Because attempts to achieve tight glycemic control may not be the only factor increasing the likelihood of hypoglycemia during pregnancy (4,5), health care providers must be cautious and mindful of various other possible contributory factors to hypoglycemia. Other factors commonly considered to be contributing to this problem include pregnancy-related nausea and vomiting (7).

Early pregnancy is also considered to be a risk factor because severe hypoglycemia has been described to be three times more frequent in early pregnancy than in the pre-pregnancy period (7). The incidence of hypoglycemia is highest in gestational weeks 8–16 (8). A declining insulin requirement in the late first trimester of pregnancy in women with type 1 diabetes has been documented, and over-insulinization has been suggested as a contributing reason for severe hypoglycemia in early pregnancy (9). Fluctuating plasma glucose levels and a longer duration of diabetes might also contribute to a higher risk of severe hypoglycemia, whereas the number of mild hypoglycemic events per week, A1C, and the fraction of biochemical hypoglycemia do not predict severe hypoglycemia in these women (8).
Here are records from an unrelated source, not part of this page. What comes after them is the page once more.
(* ===== verification/Vpt.v ===== *)
(** Virtual platform timers of an HVM guest.

    Models xen/arch/x86/hvm/vpt.c: guest time, the lists of timers of the
    virtual CPUs, ticks that were missed while a CPU did not run, and the
    interrupts that timers raise.  The timers of a domain are numbered: the
    PIT, the RTC and three of the HPET ([PTSRC_isa]), then one for the local
    APIC of every CPU ([PTSRC_lapic]).  The clock stands still during an
    operation; [now] is its value.  Whether an interrupt is masked, and the
    vector it has, depends on the interrupt controllers and is a parameter. *)

From S2P Require Import Prelude.

Module Vpt.

(** ** State *)

Inductive pt_source := PTSRC_isa | PTSRC_lapic.
Inductive timer_mode := delay_for_missed_ticks | no_delay_for_missed_ticks | no_missed_ticks_pending | one_missed_tick_pending.
#[export] Instance pt_source_eq_dec : EqDecision pt_source.
Proof. solve_decision. Defined.
#[export] Instance timer_mode_eq_dec : EqDecision timer_mode.
Proof. solve_decision. Defined.

Definition s64 (z : Z) : Z := (z + 2 ^ 63) mod 2 ^ 64 - 2 ^ 63.
Definition HPET_TIMER_NUM : nat := 3.

Section Vpt.
(** What a timer calls when its interrupt was taken. *)
Context {C : Type}.

(** [timer] is when the timer goes off, if it is set. *)
Record periodic_time := PT {
  on_list : bool; one_shot : bool; do_not_freeze : bool; irq_issued : bool; source : pt_source; pt_irq : Z; pt_vcpu : option nat;
  pending_intr_nr : Z; period : Z; scheduled : Z; last_plt_gtime : Z; timer : option Z; cb : option C
}.

(** [v->arch.hvm_vcpu]; [stime_offset] as 64 bits without sign. *)
Record tcpu := Tcpu { tm_list : list nat; stime_offset : Z; guest_time : Z }.

(** [struct pl_time] with the parameters of the domain.  [list_fault] is set when
    the links of the lists have been corrupted. *)
Record pl_time := PL {
  pl_mode : timer_mode; vpt_align : bool; pl_stime_offset : Z; last_guest_time : Z; tcpus : list tcpu; pts : list periodic_time;
  list_fault : bool
}.
Implicit Types (p : periodic_time) (c : tcpu) (m : pl_time).

#[export] Instance periodic_time_inhabited : Inhabited periodic_time := populate (PT false false false false PTSRC_isa 0 None 0 0 0 0 None None).
#[export] Instance tcpu_inhabited : Inhabited tcpu := populate (Tcpu [] 0 0).

Definition pt m (k : nat) : periodic_time := pts m !!! k.
Definition tc m (i : nat) : tcpu := tcpus m !!! i.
Mifepristone is a steroidal anti-progesterone drug used for the medical termination of intrauterine pregnancy (10). It is also a glucocorticoid receptor antagonist and binds to the glucocorticoid receptor three times more strongly than dexamethasone, but it does not bind to the mineralocorticoid receptors (11). Because of its anti-glucocorticoid action, this drug may be associated with adrenal insufficiency and is contraindicated in people with adrenal insufficiency.

Mifepristone treatment does not lower the production of cortisol, but rather antagonizes the effects of cortisol, such as increased blood glucose levels. Therefore, mifepristone was approved by the U.S. Food and Drug Administration in 2012 to control hyperglycemia in adults with endogenous Cushing’s syndrome who are not candidates for surgery or who have not responded to surgery (10). Mifepristone has been shown to improve abnormal glucose metabolism, psychiatric symptoms, and somatic changes associated with Cushing’s syndrome. Hypokalemia is the most commonly reported side effect (12,13).
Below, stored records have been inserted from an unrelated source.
Definition vlapic_lowest_prio (source : option nat) (short_hand dest : Z) (dest_mode : bool) w : option nat * lapics :=
  let old := round_robin_prev_vcpu w in
  if decide (old ∈ ids) then
    let target := (foldl (prio_step source short_hand dest dest_mode w) (None, 2 ^ 32 - 1) (cycle old)).1 in
    (target, match target with Some v => with_prev w v | None => w end)
  else (None, w).

Fixpoint ipi_each (source : nat) (short_hand dest : Z) (dest_mode : bool) (icr_low : Z) (vs : list nat) w : Z * lapics :=
  match vs with
  | [] => (X86EMUL_OKAY, w)
  | v :: vs =>
      if vlapic_match_dest (lget w v) (bool_decide (v = source)) short_hand dest dest_mode then
        let '(rc, w) := vlapic_accept_irq v icr_low w in
        if rc =? X86EMUL_OKAY then ipi_each source short_hand dest dest_mode icr_low vs w else (rc, w)
      else ipi_each source short_hand dest dest_mode icr_low vs w
  end.

Definition vlapic_ipi (i : nat) (icr_low icr_high : Z) w : Z * lapics :=
  let short_hand := icr_low .& APIC_SHORT_MASK in
  let dest_mode := truthy (icr_low .& APIC_DEST_MASK) in
  let dest := if vlapic_x2apic_mode (lget w i) then icr_high else (icr_high .>> 24) .& 0xff in
  if (icr_low .& APIC_MODE_MASK) =? APIC_DM_LOWEST then
    let '(target, w) := vlapic_lowest_prio (Some i) short_hand dest dest_mode w in
    match target with Some v => vlapic_accept_irq v icr_low w | None => (X86EMUL_OKAY, w) end
  else ipi_each i short_hand dest dest_mode icr_low ids w.

Definition EOI_write (i : nat) w : lapics :=
  let '(x, l) := vlapic_EOI_set (lget w i) in
  let w := upd_l i (fun _ => l) w in
  match x with
  | None => w
  | Some (vec, level) => emit (MsiEoi vec) (if level then emit (UpdateEoi vec) w else w)
  end.

(** ** The 8259A *)

Definition __vlapic_accept_pic_intr (v : nat) w : bool :=
  let l := lget w v in
  let lvt0 := vlapic_get_reg l APIC_LVT0 in
  ((Vioapic.delivery_mode (redir0 w) =? dest_ExtINT) && negb (Vioapic.masked (redir0 w)) && (Vioapic.dest_id (redir0 w) =? VLAPIC_ID l) && vlapic_enabled l) ||
  ((lvt0 .& (APIC_MODE_MASK .| APIC_LVT_MASKED)) =? APIC_DM_EXTINT) || vlapic_hw_disabled l.

Definition vlapic_accept_pic_intr (v : nat) w : bool := bool_decide (i8259_target w = Some v) && __vlapic_accept_pic_intr v w.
Although the risk of hypoglycemia due to anti-glucocorticoidal action is documented in the product literature (14), we could not find any previous reports about patients developing severe hypoglycemia after administration of mifepristone. There is also no available published research about the effect of this medication on the glycemic control of people with diabetes.
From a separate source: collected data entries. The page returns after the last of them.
(* ===== verification/LapicMigrate.v ===== *)
(** The local APICs of a guest survive a migration.

    Models the handlers of types LAPIC and LAPIC_REGS of
    xen/arch/x86/hvm/vlapic.c, shows that they meet the contract of
    [HvmContext], and follows the state of all APICs, with their timers, from
    the source to the target. *)

From S2P Require Import Prelude HvmContext HvmHandler Vioapic Vpt Vlapic Lapics.

Module LapicMigrate.
Import HvmContext HvmHandler Vlapic Lapics.

Definition LAPIC : htype := HType 5 24 None.
Definition LAPIC_REGS : htype := HType 6 1024 None.

(** ** Structures as bytes *)

Definition hw_lapic_bytes (h : hvm_hw_lapic) : list Z :=
  le_bytes 8 (apic_base_msr h) ++ le_bytes 4 (disabled h) ++ le_bytes 4 (timer_divisor h) ++ le_bytes 8 (tdt_msr h).
Definition hw_lapic_of (bs : list Z) : hvm_hw_lapic :=
  HwLapic (le_val (take 8 bs)) (le_val (take 4 (drop 8 bs))) (le_val (take 4 (drop 12 bs))) (le_val (take 8 (drop 16 bs))).

(** The part of the page that is [struct hvm_hw_lapic_regs]. *)
Definition saved_words (l : vlapic) : list Z := take SAVED_WORDS (regs l).
(** Exactly [SAVED_WORDS] words are copied. *)
Definition words_bytes (ws : list Z) : list Z := resize SAVED_WORDS 0 ws ≫= le_bytes 4.
Definition words_of (bs : list Z) : list Z := map (fun k => le_val (take 4 (drop (4 * k) bs))) (seq 0 SAVED_WORDS).
Definition with_saved (ws : list Z) (l : vlapic) : vlapic := with_regs l (ws ++ drop SAVED_WORDS (regs l)).

Record hw_typed (h : hvm_hw_lapic) : Prop := {
  ht_base : 0 <= apic_base_msr h < 2 ^ 64; ht_disabled : 0 <= disabled h < 2 ^ 32; ht_divisor : 0 <= timer_divisor h < 2 ^ 32; ht_tdt : 0 <= tdt_msr h < 2 ^ 64
}.

Lemma hw_lapic_bytes_length h : length (hw_lapic_bytes h) = 24%nat.
Proof. unfold hw_lapic_bytes. by rewrite !length_app, !le_bytes_length. Qed.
We believe the cause for the recurrent unexplained hypoglycemic episodes in our patient was multifactorial, with a possible contribution from mifepristone because of its anti-glucocorticoid action. The glucocorticoid receptor–blocking activity of mifepristone could explain why our patient had a sudden and rapid onset of hypoglycemia after taking this drug. We therefore hypothesize that, in this patient with type 1 diabetes who was on intensive insulin treatment and already had early pregnancy–induced counterregulatory responses, temporary mifepristone-induced reduction in glucocorticoid activity in the body might have contributed to recurrent prolonged hypoglycemia. Because the patient was discharged home on the same day she took mifepristone, we do not have any blood pressure recordings or measurements of serum electrolytes during the hypoglycemic episode that might have been associated with mifepristone.

  • Because hypoglycemia in pregnancy could be multifactorial, it is mandatory for all health care professionals caring for pregnant women with diabetes to have a thorough understanding of hypoglycemia during pregnancy, and a particular understanding of the various risk factors so they can better counsel and educate these women to reduce the risk.

  • Severe hypoglycemia in cases such as this are likely multifactorial and caused by a combination that could include intensive insulin therapy, reduced counterregulatory responses during pregnancy, and the anti-adrenal effect of mifepristone.

  • Women with type 1 diabetes should be counseled about a potential risk of hypoglycemic episodes before medical management of miscarriage commences. Insulin doses will need to be adjusted accordingly.

No potential conflicts of interest relevant to this article were reported.